La cubierta crepitaba y humeaba allí donde las burbujas la estaban carcomiendo. Felk, al timón, luchaba para apartarse del bombardeo, alejándose, esquivando y maniobrando el barco con un entusiasmo frenético. A sus roncas órdenes, el equipo de turno tiró de las cuerdas, hizo girar las vergas y reorientó las velas. Lawler, Quillan y Lis Niklaus corrían por la cubierta recogiendo con cuidado los blandos proyectiles corrosivos y arrojándolos por la borda. En las planchas de madera de la cubierta, de color amarillo pálido, quedaban marcas oscuras de chamuscado. La criatura colonial, lejos ya de ellos, continuaba arrojando proyectiles con irreflexiva y metódica hostilidad, aunque ahora caían inofensivamente al agua, lanzando bocanadas de vapor al hervir mientras bajaban hasta desaparecer.
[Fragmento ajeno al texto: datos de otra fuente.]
(** * Form lifecycle, bulk import and form-builder numbering

  A shallow embedding of the school-management application's form
  lifecycle (server routes and storage), student bulk import, public
  routing, and the client-side form builder, together with the properties
  stated about them in the specification. *)

From Stdlib Require Import ZArith Ascii String Lia.
From stdpp Require Import base option list strings gmap fin_maps pretty infinite sorting.

Local Open Scope Z_scope.
Local Open Scope string_scope.
Local Open Scope list_scope.

(* ===================================================================== *)
(** ** JavaScript values and string primitives *)
(* ===================================================================== *)

Module JS.

(** JSON values as they travel in request bodies and [jsonb] columns.
    [JNull] also stands for an SQL NULL read back by the driver. *)
#[local] Unset Elimination Schemes.
Inductive Json : Type :=
| JNull
| JBool (b : bool)
| JNum (n : Z)
| JStr (s : string)
| JArr (l : list Json)
| JObj (l : list (string * Json)).
#[local] Set Elimination Schemes.

(** Values of objects built inside a handler: JSON from the request or
    the database, or a [Date] made with [new Date()]. *)
Inductive JsVal : Type :=
| VJson (j : Json)
| VDate (t : Z).

(** ToBoolean on JSON values. *)
Definition truthy (j : Json) : bool :=
  match j with
  | JNull => false
  | JBool b => b
  | JNum n => negb (Z.eqb n 0)
  | JStr s => negb (String.eqb s "")
  | JArr _ => true
  | JObj _ => true
  end.

(** [a || b] on JSON values. *)
Definition or_else (a b : Json) : Json := if truthy a then a else b.

(** [a || b] on possibly-undefined strings: the empty string is falsy. *)
Definition str_truthy (s : option string) : bool :=
  match s with
  | Some s => negb (String.eqb s "")
  | None => false
  end.

Definition is_upper (c : ascii) : bool :=
  let n := nat_of_ascii c in (Nat.leb 65 n && Nat.leb n 90)%bool.

Definition lower_char (c : ascii) : ascii :=
  if is_upper c then ascii_of_nat (nat_of_ascii c + 32) else c.

(** [String.prototype.toLowerCase], on the ASCII range. *)
Fixpoint toLowerCase (s : string) : string :=
  match s with
  | EmptyString => EmptyString
  | String c s' => String (lower_char c) (toLowerCase s')
  end.

(** White space as [trim] and the regular-expression class [\s] see it,
    on the ASCII range: TAB, LF, VT, FF, CR and SPACE. *)
Definition is_space (c : ascii) : bool :=
  let n := nat_of_ascii c in
  ((Nat.leb 9 n && Nat.leb n 13) || Nat.eqb n 32)%bool.

Fixpoint trimStart (s : string) : string :=
  match s with
  | EmptyString => EmptyString
  | String c s' => if is_space c then trimStart s' else s
  end.

Fixpoint trimEnd (s : string) : string :=
  match s with
  | EmptyString => EmptyString
  | String c s' =>
      match trimEnd s' with
      | EmptyString => if is_space c then EmptyString else String c EmptyString
      | t => String c t
      end
  end.

(** [String.prototype.trim]. *)
Definition trim (s : string) : string := trimEnd (trimStart s).

(** The strings of the model are sequences of 8-bit characters.  Below
    128 [toLowerCase] and [trim] above are the functions of the language;
    beyond that range the language follows Unicode (it lowers U+212A to
    [k], and trims U+00A0, U+FEFF, U+2028 and the space separators), which
    they do not.  Statements that depend on what either function does to
    a string are made for strings of this range; the character 0, which
    the database refuses in a text, is left out as well. *)
Fixpoint ascii_only (s : string) : bool :=
  match s with
  | EmptyString => true
  | String c s' =>
      (Nat.ltb 0 (nat_of_ascii c) && Nat.ltb (nat_of_ascii c) 128
       && ascii_only s')%bool
  end.

(** [s.startsWith(p)]. *)
Definition startsWith (s p : string) : bool := String.prefix p s.

(** [s.includes(p)] on strings: [p] occurs in [s]. *)
Fixpoint str_includes (s p : string) : bool :=
  if String.prefix p s then true
  else match s with
       | EmptyString => false
       | String _ s' => str_includes s' p
       end.

(** The names every plain object inherits from [Object.prototype]:
    reading one of them from an object with no such key of its own gives
    a function (or, for [__proto__], the prototype), not [undefined], and
    assigning a string to [__proto__] creates no key. *)
Definition Object_prototype_names : list string :=
  ["constructor"; "__proto__"; "hasOwnProperty"; "isPrototypeOf";
   "propertyIsEnumerable"; "toLocaleString"; "toString"; "valueOf";
   "__defineGetter__"; "__defineSetter__"; "__lookupGetter__";
   "__lookupSetter__"].

Definition inherited (key : string) : bool :=
  bool_decide (key ∈ Object_prototype_names).

(** [arr.includes(x)] on arrays of strings. *)
Definition includes (l : list string) (x : string) : bool :=
  bool_decide (x ∈ l).

End JS.

Import JS.

(* ===================================================================== *)
(** ** shared/schema.ts: tables and insert schemas *)
(* ===================================================================== *)

Module Schema.

(** A row of the [forms] table. *)
Record Form : Type := mkForm {
  id : string;
  name : string;
  description : option string;
  formType : string;
  formUrl : option string;
  status : string;
  createdBy : string;
  settings : Json;
  questions : Json;
  sections : Json;
  previewQuestions : Json;
  previewSections : Json;
  publishedQuestions : Json;
  publishedSections : Json;
  lastSavedAt : option Z;
  lastPublishedAt : option Z;
  createdAt : option Z;
  updatedAt : option Z
}.

(** The output of a [Partial<InsertForm>] parse: [None] is an absent key,
    [Some None] on a nullable column is an explicit null. *)
Record PartialForm : Type := mkPartialForm {
  p_name : option string;
  p_description : option (option string);
  p_formType : option string;
  p_formUrl : option (option string);
  p_status : option string;
  p_createdBy : option string;
  p_settings : option Json;
  p_questions : option Json;
  p_sections : option Json;
  p_previewQuestions : option Json;
  p_previewSections : option Json;
  p_publishedQuestions : option Json;
  p_publishedSections : option Json;
  p_lastSavedAt : option (option Z);
  p_lastPublishedAt : option (option Z)
}.

(** Field validators of the generated zod schema.  The outer [option] is
    the parse result ([None]: ZodError), the inner one the presence of the
    key. *)
Definition zString (v : option JsVal) : option (option string) :=
  match v with
  | None => Some None
  | Some (VJson (JStr s)) => Some (Some s)
  | Some _ => None
  end.

Definition zStringNullable (v : option JsVal) : option (option (option string)) :=
  match v with
  | None => Some None
  | Some (VJson JNull) => Some (Some None)
  | Some (VJson (JStr s)) => Some (Some (Some s))
  | Some _ => None
  end.

Definition zJson (v : option JsVal) : option (option Json) :=
  match v with
  | None => Some None
  | Some (VJson j) => Some (Some j)
  | Some (VDate _) => None
  end.

Definition zDateNullable (v : option JsVal) : option (option (option Z)) :=
  match v with
  | None => Some None
  | Some (VJson JNull) => Some (Some None)
  | Some (VDate t) => Some (Some (Some t))
  | Some _ => None
  end.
Las marcas de quemadura de la cubierta eran profundas. Lawler sospechaba que de no haber sido quitados de inmediato, aquellos proyectiles pegajosos hubieran atravesado todos los pisos hasta salir por el casco.

A la mañana siguiente, Gharkid divisó a estribor una nube gris de sibilantes formas que volaban por el aire a lo lejos.
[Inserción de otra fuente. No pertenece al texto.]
(** * foo_dsp_speedy: the stream adapter of [dsp_speedy.cpp]

    A shallow embedding of the parameter record, its binary preset
    format, the float/fixed sample codec and the per-chunk operation of
    the [dsp_speedy] class, with the properties its specification states.

    Conventions.
    - A C++ [float] object is its four bytes in memory ([float32]); its
      numeric meaning is the IEEE-754 binary32 value of those bytes, as a
      [spec_float] of the standard library ([prec = 24], [emax = 128]).
    - [unsigned], [int] and [t_size] values are integers in [Z]; the
      conversions that can wrap are written out ([to_int], [to_unsigned]).
    - The Sonic/Speedy engine and the host's [audio_sample] type are not
      part of the component: they are interfaces ([Sonic], [Host]). *)

From Stdlib Require Import ZArith List Bool Lia Strings.Byte SpecFloat.
From Equations Require Import Equations.
Import ListNotations.

Local Open Scope Z_scope.

(* ===================================================================== *)
(** * Bytes and 32-bit floats *)
(* ===================================================================== *)

Module Bytes.

Definition to_Z (b : byte) : Z := Z.of_N (Byte.to_N b).

Definition of_Z (z : Z) : byte :=
  match Byte.of_N (Z.to_N (z mod 256)) with
  | Some b => b
  | None => x00
  end.

End Bytes.

(** A [float] as it lies in memory on the (little-endian) target:
    [fb0] is the byte at the lowest address. *)
Record float32 := mkF32 { fb0 : byte; fb1 : byte; fb2 : byte; fb3 : byte }.

Definition f32_bits (f : float32) : Z :=
  Bytes.to_Z (fb0 f) + 2 ^ 8 * Bytes.to_Z (fb1 f)
  + 2 ^ 16 * Bytes.to_Z (fb2 f) + 2 ^ 24 * Bytes.to_Z (fb3 f).

Definition f32_of_bits (z : Z) : float32 :=
  mkF32 (Bytes.of_Z z) (Bytes.of_Z (z / 2 ^ 8))
        (Bytes.of_Z (z / 2 ^ 16)) (Bytes.of_Z (z / 2 ^ 24)).

(** IEEE-754 binary32: 1 sign bit, 8 exponent bits, 23 fraction bits. *)
Definition b32_of_bits (x : Z) : spec_float :=
  let s := 2 ^ 31 <=? x in
  let e := (x / 2 ^ 23) mod 2 ^ 8 in
  let m := x mod 2 ^ 23 in
  if e =? 0 then
    match m with
    | Zpos p => S754_finite s p (-149)
    | _ => S754_zero s
    end
  else if e =? 255 then
    match m with
    | Z0 => S754_infinity s
    | _ => S754_nan
    end
  else
    match m + 2 ^ 23 with
    | Zpos p => S754_finite s p (e - 150)
    | _ => S754_nan
    end.
(** X10.  [rewriteAddWithNegativeConstant] on [add = lhs + cst] creates the
    constant [-cst] of the same width and the subtraction [lhs - (-cst)]
    with the result type and the "twoState" attribute of the sum, returns
    the new constant, points every use of the sum at the subtraction and
    erases the sum; it erases the old constant exactly when the sum was its
    only user.  The subtraction has the value of the sum modulo [2^w]. *)
Theorem negative_constant_becomes_subtraction (st : IR) (add rhsCst : OpId) (a : Operation)
    (lhs : Value) (w : nat) (v : Z) :
  getOp st add = Some a ->
  opOperands a !! 0 = Some lhs ->
  add <> rhsCst ->
  getConstantValue st rhsCst = Some (w, v) ->
  getNumResults st rhsCst = 1 ->
  let m := length (irOps st) in
  let lhs' := if bool_decide (lhs = OpResult add 0) then OpResult (S m) 0 else lhs in
  exists st',
    rewriteAddWithNegativeConstant st add rhsCst = Ok (st', m) /\
    length (irOps st') = m + 2 /\
    (exists c, getOp st' m = Some c /\ opName c = ConstantOp /\ opOperands c = [] /\
       opResultTypes c = [IntegerType w] /\
       opAttrs c = [("value"%string, IntegerAttr w (apNeg w v))]) /\
    (exists s, getOp st' (S m) = Some s /\ opName s = SubOp /\
       opOperands s = [lhs'; OpResult m 0] /\
       opResultTypes s = [getResultType st add 0] /\
       lookupAttr "twoState" (opAttrs s) = lookupAttr "twoState" (opAttrs a)) /\
    getOp st' add = None /\
    (forall u, fst u <> add -> fst u <> rhsCst ->
       getOperands st (fst u) !! snd u = Some (OpResult add 0) ->
       getOperands st' (fst u) !! snd u = Some (OpResult (S m) 0)) /\
    getUses st' (OpResult add 0) = [] /\
    (getOp st' rhsCst = None <->
       (forall u, u ∈ getUses st (OpResult rhsCst 0) -> fst u = add) /\
       lhs <> OpResult rhsCst 0) /\
    (forall x, ((x - apNeg w v) mod 2 ^ Z.of_nat w = (x + v) mod 2 ^ Z.of_nat w)%Z).
Proof.
  intros Ha Hlhs Hne Hcst Hres m lhs'.
  pose proof (getOp_lt _ _ _ Ha) as Haddlt. fold m in Haddlt.
  pose proof (getConstantValue_lt _ _ _ _ Hcst) as Hcstlt. fold m in Hcstlt.
  unfold rewriteAddWithNegativeConstant. rewrite Hcst.
  cbv beta iota delta [mbind Res_bind fromOption].
  set (c1 := createOp st (pointBefore st add) ConstantOp [] [IntegerType w]
               [("value"%string, IntegerAttr w (apNeg w v))]).
  assert (E1 : c1 = (fst c1, m)) by (by rewrite (surjective_pairing c1)).
  rewrite E1. cbv beta iota. set (st1 := fst c1) in *.
  assert (H1len : length (irOps st1) = S m) by apply length_createOp.
  assert (H1old : forall n, n < m -> getOp st1 n = getOp st n)
    by (intros; by apply getOp_createOp_old).
  assert (H1new : getOp st1 m = Some (mkOperation ConstantOp [] [IntegerType w]
            [("value"%string, IntegerAttr w (apNeg w v))] [] (fst <$> pointBefore st add)))
    by apply getOp_createOp_new.
  assert (H1add : getOp st1 add = Some a) by (by rewrite H1old).
  unfold getOperands at 1. rewrite H1add, Hlhs. cbv beta iota.
  set (twoState := match getAttr st1 add "twoState" with
                   | Some a0 => [("twoState"%string, a0)]
                   | None => []
                   end).
  assert (Htwo : lookupAttr "twoState" twoState = lookupAttr "twoState" (opAttrs a)).
  { unfold twoState, getAttr. rewrite H1add. simpl.
    destruct (lookupAttr "twoState" (opAttrs a)); reflexivity. }
  assert (H1ty : getResultType st1 add 0 = getResultType st add 0).
  { unfold getResultType. by rewrite H1add, Ha. }
  rewrite H1ty.
  set (c2 := createOp st1 (pointBefore st add) SubOp [lhs; OpResult m 0]
               [getResultType st add 0] twoState).
  assert (E2 : c2 = (fst c2, S m)).
  { rewrite (surjective_pairing c2). f_equal. unfold c2. by rewrite createOp_snd. }
  rewrite E2. cbv beta iota. set (st2 := fst c2) in *.
  assert (H2len : length (irOps st2) = S (S m)).
  { unfold st2, c2. by rewrite length_createOp, H1len. }
  assert (H2old : forall n, n < S m -> getOp st2 n = getOp st1 n).
  { intros n Hn. apply getOp_createOp_old. lia. }
  assert (H2new : getOp st2 (S m) = Some (mkOperation SubOp [lhs; OpResult m 0]
            [getResultType st add 0] twoState [] (fst <$> pointBefore st add))).
  { rewrite <- H1len. apply getOp_createOp_new. }
  set (rename := fun x : Value => if bool_decide (x = OpResult add 0) then OpResult (S m) 0 else x).
  set (st3 := replaceAllUsesWith st2 (OpResult add 0) (OpResult (S m) 0)).
  set (st4 := eraseOp st3 add).
  set (st5 := if opUseEmpty st4 rhsCst then eraseOp st4 rhsCst else st4).
  assert (H4 : forall n, n <> add ->
            getOp st4 n = (fun x => withOperands x (replaceIn (OpResult add 0) (OpResult (S m) 0)
                                                     (opOperands x))) <$> getOp st2 n).
  { intros n Hn. unfold st4. rewrite getOp_eraseOp_ne by done.
    apply getOp_replaceAllUsesWith. }
  assert (H4slot : forall u, slot st4 u =
            if bool_decide (fst u = add) then None
            else rename <$> (if bool_decide (fst u = S m) then [lhs; OpResult m 0] !! snd u
                             else if bool_decide (fst u = m) then [] !! snd u
                             else slot st u)).
  { intros u. unfold st4. rewrite slot_eraseOp. case_bool_decide; [done|].
    unfold st3. rewrite slot_replaceAllUsesWith. f_equal.
    unfold st2, c2. rewrite slot_createOp, H1len. case_bool_decide; [done|].
    unfold st1, c1. by rewrite slot_createOp. }
  assert (Hrename_c : forall x, rename x = OpResult rhsCst 0 <-> x = OpResult rhsCst 0).
  { intros x. unfold rename. case_bool_decide as Hx.
    - subst x. split; intros [= ?]; [lia|congruence].
    - done. }
  assert (H4cst : exists c, getOp st4 rhsCst = Some c /\ length (opResultTypes c) = 1).
  { rewrite H4 by done. rewrite H2old, H1old by lia.
    unfold getNumResults in Hres. destruct (getOp st rhsCst) as [c|]; [|done].
    eexists. split; [done|]. done. }
  assert (H4uses : getOpUses st4 rhsCst = [] <->
            (forall u, u ∈ getUses st (OpResult rhsCst 0) -> fst u = add) /\
            lhs <> OpResult rhsCst 0).
  { rewrite getOpUses_one.
    2: { destruct H4cst as (c & Hc & Hcl). unfold getNumResults. by rewrite Hc. }
    split.
    - intros Hnil. split.
      + intros u Hu. apply getUses_slot in Hu.
        destruct (decide (fst u = add)) as [|Hua]; [done|]. exfalso.
        apply (getUses_nil_inv _ _ u Hnil). rewrite H4slot.
        pose proof (slot_lt _ _ _ Hu). fold m in H.
        rewrite bool_decide_eq_false_2 by done.
        rewrite !(bool_decide_eq_false_2 (fst u = _)) by lia.
        rewrite Hu. simpl. f_equal. by apply (proj2 (Hrename_c _)).
      + intros ->. apply (getUses_nil_inv _ _ (S m, 0) Hnil). rewrite H4slot. cbn [fst snd].
        rewrite bool_decide_eq_false_2 by lia. rewrite bool_decide_eq_true_2 by done.
        simpl. f_equal. by apply (proj2 (Hrename_c _)).
    - intros [Hall Hl]. apply getUses_nil. intros u. rewrite H4slot.
      case_bool_decide as Hua; [done|].
      case_bool_decide as Hus.
      + destruct (snd u) as [|[|k]]; simpl; [| |done]; intros [= E]; apply (proj1 (Hrename_c _)) in E.
        * done.
        * injection E as E. lia.
      + case_bool_decide as Hum; [by destruct (snd u)|].
        destruct (slot st u) as [x|] eqn:Ex; [|done]. simpl. intros [= E].
        apply (proj1 (Hrename_c _)) in E. subst x. apply Hua, Hall. by apply getUses_slot. }
  assert (H5 : forall n, n <> rhsCst -> getOp st5 n = getOp st4 n).
  { intros n Hn. unfold st5. destruct (opUseEmpty st4 rhsCst); [|done].
    by apply getOp_eraseOp_ne. }
  assert (H5slot : forall u, fst u <> rhsCst -> slot st5 u = slot st4 u).
  { intros u Hu. unfold st5. destruct (opUseEmpty st4 rhsCst); [|done].
    rewrite slot_eraseOp. by rewrite bool_decide_eq_false_2. }
  assert (H5slot' : forall u x, slot st5 u = Some x -> slot st4 u = Some x).
  { intros u x. unfold st5. destruct (opUseEmpty st4 rhsCst); [|done].
    rewrite slot_eraseOp. by case_bool_decide. }
  exists st5. split; [done|].
  split.
  { unfold st5. destruct (opUseEmpty st4 rhsCst); rewrite ?length_eraseOp;
      unfold st4; rewrite length_eraseOp; unfold st3;
      rewrite length_replaceAllUsesWith, H2len; lia. }
  split.
  { eexists. rewrite H5, H4 by lia. rewrite H2old by lia. rewrite H1new. simpl.
    split; [done|]. done. }
  split.
  { eexists. rewrite H5, H4 by lia. rewrite H2new.
    cbn [fmap option_fmap option_map]. split; [done|].
    cbn [withOperands opName opOperands opResultTypes opAttrs replaceIn map].
    split; [done|]. split; [|done]. unfold lhs'.
    rewrite (bool_decide_eq_false_2 (OpResult m 0 = OpResult add 0)); [done|].
    intros [= E]. lia. }
  split.
  { rewrite H5 by done. unfold st4. apply getOp_eraseOp_eq. }
  split.
  { intros u Hua Huc Hu. rewrite <- slot_getOperands in *.
    pose proof (slot_lt _ _ _ Hu). fold m in H.
    rewrite H5slot, H4slot by done.
    rewrite bool_decide_eq_false_2 by done.
    rewrite !(bool_decide_eq_false_2 (fst u = _)) by lia.
    rewrite Hu. simpl. unfold rename. by rewrite bool_decide_eq_true_2. }
  split.
  { apply getUses_nil. intros u Hu. apply H5slot' in Hu. rewrite H4slot in Hu.
    case_bool_decide; [done|].
    match type of Hu with rename <$> ?s = _ => destruct s as [x|]; [|done] end.
    simpl in Hu. injection Hu as Hu. unfold rename in Hu.
    case_bool_decide; [|done]. injection Hu as Hu. lia. }
  split.
  { rewrite <- H4uses, <- getOpUses_nil_opUseEmpty. unfold st5.
    destruct (opUseEmpty st4 rhsCst) eqn:E.
    - split; [done|]. intros _. apply getOp_eraseOp_eq.
    - destruct H4cst as (c & Hc & _). rewrite Hc. split; done. }
  intros x. unfold apNeg. rewrite Zminus_mod_idemp_r. f_equal. lia.
Qed.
—Peces bruja en el delirio del apareamiento.

Delagard maldijo y ordenó un cambio de rumbo.

—No —dijo Kinverson—, eso no servirá de nada. No hay tiempo para maniobrar. Arriad las velas.

—¿Qué?

—Arriad las velas, o cuando nos alcance el cardumen actuarán como redes. Se nos llenará la cubierta hasta el culo de peces bruja.

Mientras maldecía abundantemente, Delagard ordenó que arriaran velas. Muy pronto el Reina de Hydros estuvo navegando con los mástiles desnudos, que se elevaban hacia el duro cielo blanco. Luego llegaron los peces bruja.
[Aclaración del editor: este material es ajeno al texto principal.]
(* ===== verification/OidcProvider.v ===== *)
(** [infrastructure/providers/oidc.py]: the local OpenID Connect provider, whose codes are signed
    profiles.

    A code whose base64 text holds characters [urlsafe_b64encode] never writes is refused, where Python
    skips them; a list or object for a subject or an address is refused, where Python takes its [str], and
    so is a name that is no text. *)
From S2P Require Import Prelude PyText Entity Models World Encoding JsonText.

Section Provider.
Context {E : Env}.

(** [self._frontend_url], [self._issuer], [self._audience]. *)
Definition _frontend_url : string := rstrip (fun c => c == "/"%char) local_oidc_frontend_url.
Definition _issuer : string := _frontend_url +:+ "/auth/local-oidc".
Definition _audience : string := "auth-core-local".

Definition authorization_url (provider state nonce code_challenge : string) : string :=
  _frontend_url +:+ "/auth/local-oidc?provider=" +:+ provider +:+ "&state=" +:+ state
    +:+ "&nonce=" +:+ nonce +:+ "&code_challenge=" +:+ code_challenge.

(** [str(value)] of a claim. *)
Definition claim_text (v : json) : option string :=
  match v with
  | JStr s => Some s
  | JNull => Some "None"
  | JBool b => Some (if b then "True" else "False")
  | JNum n => Some (json_number n)
  | _ => None
  end.
(** [payload.get(key)] as an optional text. *)
Definition optional_claim (key : string) (payload : dict) : option (option string) :=
  match jget key payload with
  | None | Some JNull => Some None
  | Some (JStr s) => Some (Some s)
  | Some _ => None
  end.
(** The key the signature is made over: the payload, the nonce and the verifier, one after the other. *)
Definition signature (payload nonce code_verifier : string) : string :=
  hmac_sha256 local_oidc_signing_secret (payload +:+ nonce +:+ code_verifier).
(** [payload[key] != expected] of a text. *)
Definition claims (key expected : string) (payload : dict) : bool :=
  bool_decide (jget key payload = Some (JStr expected)).

Definition profile_of (provider : string) (payload : dict) : option OIDCProfile :=
  if claims "provider" provider payload && claims "issuer" _issuer payload && claims "audience" _audience payload then
    subject ← jget "subject" payload ≫= claim_text;
    email ← jget "email" payload ≫= claim_text;
    given_name ← optional_claim "given_name" payload;
    family_name ← optional_claim "family_name" payload;
    Some (MkOIDCProfile provider subject email (bool_decide (jget "email_verified" payload = Some (JBool true)))
            given_name family_name)
  else None.
(** [None] is the [ValueError] that every failure becomes. *)
Definition verify_callback (provider code nonce code_verifier : string) : option OIDCProfile :=
  '(encoded_payload, supplied_signature) ← split_once "."%char code;
  payload_bytes ← b64url_decode encoded_payload;
  if supplied_signature == signature payload_bytes nonce code_verifier then
    match json_loads payload_bytes with
    | Some (JObj payload) => profile_of provider payload
    | _ => None
    end
  else None.

Definition profile_payload (profile : OIDCProfile) : dict :=
  let text o := match o with Some s => JStr s | None => JNull end in
  [("provider", JStr (op_provider profile)); ("issuer", JStr _issuer); ("audience", JStr _audience);
   ("subject", JStr (op_subject profile)); ("email", JStr (op_email profile));
   ("email_verified", JBool (op_email_verified profile));
   ("given_name", text (op_given_name profile)); ("family_name", text (op_family_name profile))].
Definition issue_test_code (profile : OIDCProfile) (nonce code_verifier : string) : string :=
  let payload := dumps_object (profile_payload profile) in
  b64url_encode payload +:+ "." +:+ signature payload nonce code_verifier.
End Provider.

(** ** Codes *)

Definition no_dot (c : ascii) : bool := c != "."%char.
Lemma b64_char_no_dot n : (n < 64)%N -> no_dot (b64_char n) = true.
Proof.
  intros Hn. assert (Ha : forallb (fun k => no_dot (b64_char (N.of_nat k))) (List.seq 0 64) = true) by (vm_compute; reflexivity).
  rewrite forallb_forall in Ha. specialize (Ha (N.to_nat n)). rewrite N2Nat.id in Ha. apply Ha, in_seq. lia.
Qed.
Lemma b64url_encode_no_dot s : str_all no_dot (b64url_encode s) = true.
Proof.
  revert s. fix IH 1. intros [|a [|b [|c s]]]; [reflexivity|..]; cbn [b64url_encode str_all];
    pose proof (code_bound a) as Ba; try pose proof (code_bound b) as Bb; try pose proof (code_bound c) as Bc;
    rewrite !b64_char_no_dot by divlia; cbn [andb]; [reflexivity..|apply IH].
Qed.
Lemma split_once_at l r : str_all no_dot l = true -> split_once "."%char (l +:+ "." +:+ r) = Some (l, r).
Proof.
  induction l as [|c l IH]; intros H; [reflexivity|]. cbn [str_all] in H. apply andb_true_iff in H as [Hc H].
  rewrite append_cons. cbn [split_once]. unfold no_dot in Hc. destruct (c == "."%char); [discriminate Hc|]. by rewrite IH.
Qed.

Section Codes.
Context {E : Env}.

(** A payload names its claims once, and reads back as the profile it was written for. *)
Lemma profile_payload_flat p : forallb (fun kv => flat kv.2) (profile_payload p) = true.
Proof. unfold profile_payload. cbn [forallb snd flat andb]. by destruct (op_given_name p), (op_family_name p). Qed.
Lemma profile_payload_keys p : NoDup (List.map fst (profile_payload p)).
Proof. apply (bool_decide_unpack _). vm_compute. exact I. Qed.
Lemma eqb_true (s t : string) : (s == t) = true -> s = t.
Proof. apply bool_decide_eq_true_1. Qed.
Lemma claims_text key expected t payload : jget key payload = Some (JStr t) -> claims key expected payload = (t == expected).
Proof.
  intros H. unfold claims. rewrite H. destruct (t == expected) eqn:Ht.
  - apply eqb_true in Ht as ->. by apply bool_decide_true.
  - apply bool_decide_false. intros [= ->]. by rewrite eqb_refl in Ht.
Qed.
Lemma optional_claim_text key o payload :
  jget key payload = Some (match o with Some t => JStr t | None => JNull end) -> optional_claim key payload = Some o.
Proof. intros H. unfold optional_claim. rewrite H. by destruct o. Qed.
Lemma profile_of_payload provider p :
  profile_of provider (profile_payload p) = if op_provider p == provider then Some p else None.
Proof.
  unfold profile_of. rewrite (claims_text "provider" provider (op_provider p)) by reflexivity.
  rewrite (claims_text "issuer" _ _issuer), (claims_text "audience" _ _audience), !eqb_refl, !andb_true_r by reflexivity.
  destruct (op_provider p == provider) eqn:Hp; [|reflexivity]. apply eqb_true in Hp as <-.
  rewrite (optional_claim_text "given_name" (op_given_name p)), (optional_claim_text "family_name" (op_family_name p))
    by reflexivity.
  destruct p as [op subject email [] given family]; reflexivity.
Qed.
Lemma verify_issued p n v provider n' v' :
  verify_callback provider (issue_test_code p n v) n' v'
  = if signature (dumps_object (profile_payload p)) n v == signature (dumps_object (profile_payload p)) n' v'
    then profile_of provider (profile_payload p) else None.
Proof.
  unfold verify_callback, issue_test_code. rewrite split_once_at by apply b64url_encode_no_dot. cbn [mbind option_bind].
  rewrite b64url_decode_encode. cbn [mbind option_bind].
  rewrite json_loads_dumps; [reflexivity|done|apply profile_payload_flat|apply profile_payload_keys].
Qed.

(** No two texts have the same digest under the secret of the provider. *)
Context (collision_free : forall s t,
  hmac_sha256 local_oidc_signing_secret s = hmac_sha256 local_oidc_signing_secret t -> s = t).

(** A code the local provider issued is accepted exactly for the provider of its profile, with a nonce
    and a verifier that follow one another to the text it was issued for, and it vouches for that profile
    unchanged: the JSON payload, its base64 text and the signature are read back as they were written. *)
Theorem issued_code_verifies p n v provider n' v' q :
  verify_callback provider (issue_test_code p n v) n' v' = Some q
  <-> provider = op_provider p /\ n' +:+ v' = n +:+ v /\ q = p.
Proof.
  rewrite verify_issued, profile_of_payload. split.
  - destruct (signature _ _ _ == _) eqn:Hs; [|discriminate]. apply eqb_true, collision_free, app_cancel_l in Hs.
    destruct (op_provider p == provider) eqn:Hp; [|discriminate]. apply eqb_true in Hp. by intros [= ->].
  - intros (-> & Ht & ->). unfold signature. by rewrite Ht, !eqb_refl.
Qed.
End Codes.

(** ** A code of the local settings, signed with the text itself in place of its digest *)

#[local] Definition clear_env : Env := test_env (fun key text => key +:+ "/" +:+ text).
Definition google_profile : OIDCProfile := MkOIDCProfile "google" "subject-1" "ann@example.com" true (Some "Ann") None.
Lemma clear_collision_free s t :
  @hmac_sha256 clear_env local_oidc_signing_secret s = @hmac_sha256 clear_env local_oidc_signing_secret t -> s = t.
Proof. intros H. by apply app_cancel_l, app_cancel_l in H. Qed.
Lemma issued_code_verifies_witness :
  @verify_callback clear_env "google" (@issue_test_code clear_env google_profile "no" "nce") "no" "nce" = Some google_profile
  /\ @verify_callback clear_env "google" (@issue_test_code clear_env google_profile "no" "nce") "no" "nc" <> Some google_profile.
Proof.
  pose proof (@issued_code_verifies clear_env clear_collision_free google_profile "no" "nce" "google") as H. split.
  - apply H. split; [reflexivity|]. split; reflexivity.
  - intros Hv. apply H in Hv as (_ & Ht & _). discriminate Ht.
Defined.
Los feos gusanos alados, con la espalda llena de púas, podían ser contados por millones. Era un mar de peces bruja; apenas podía verse el agua a barlovento de la flota, a causa de los cuerpos que se agitaban en ella. Despegaban desde la cresta de las olas: las hembras por delante, incontables cantidades que oscurecían el sol, y los machos las seguían. Batían furiosamente sus alas brillantes y de ángulos agudos, manteniendo altas sus narinas; continuaban avanzando en enloquecidos cardúmenes.

No les importaba que hubiera barcos en medio del camino. Allí, los barcos no eran más que una distracción incidental. Las montañas también lo hubieran sido. Tenían que seguir su programación genética, y la seguían ciegamente y sin resistencia. Si eso significaba chocar de cabeza con los flancos del Reina de Sorve, que así fuera. Si eso significaba salvar la cubierta por unos cuantos metros e ir a estrellarse contra la base de un mástil o la puerta del castillo de proa, que así fuera.

No había nadie en la cubierta del barco cuando lo alcanzó el ejército de peces bruja. Lawler ya sabía lo que era ser golpeado por un ejemplar joven; un adulto que estuviera en el frenesí del apareamiento volaría con una fuerza diez veces mayor. Lo más probable era que la colisión resultara fatal para un humano; un golpe de soslayo con la punta de una de aquellas alas podía cortar la piel hasta el hueso. El roce de aquellas feroces púas abriría una ruta de sangre.

Lo único que podían hacer era esconderse y esperar bajo cubierta. Durante cuatro horas, el zumbante retronar del paso de aquellos peces llenó el aire, mezclado con chillidos gimientes y el sonido de impactos abruptos y brutales.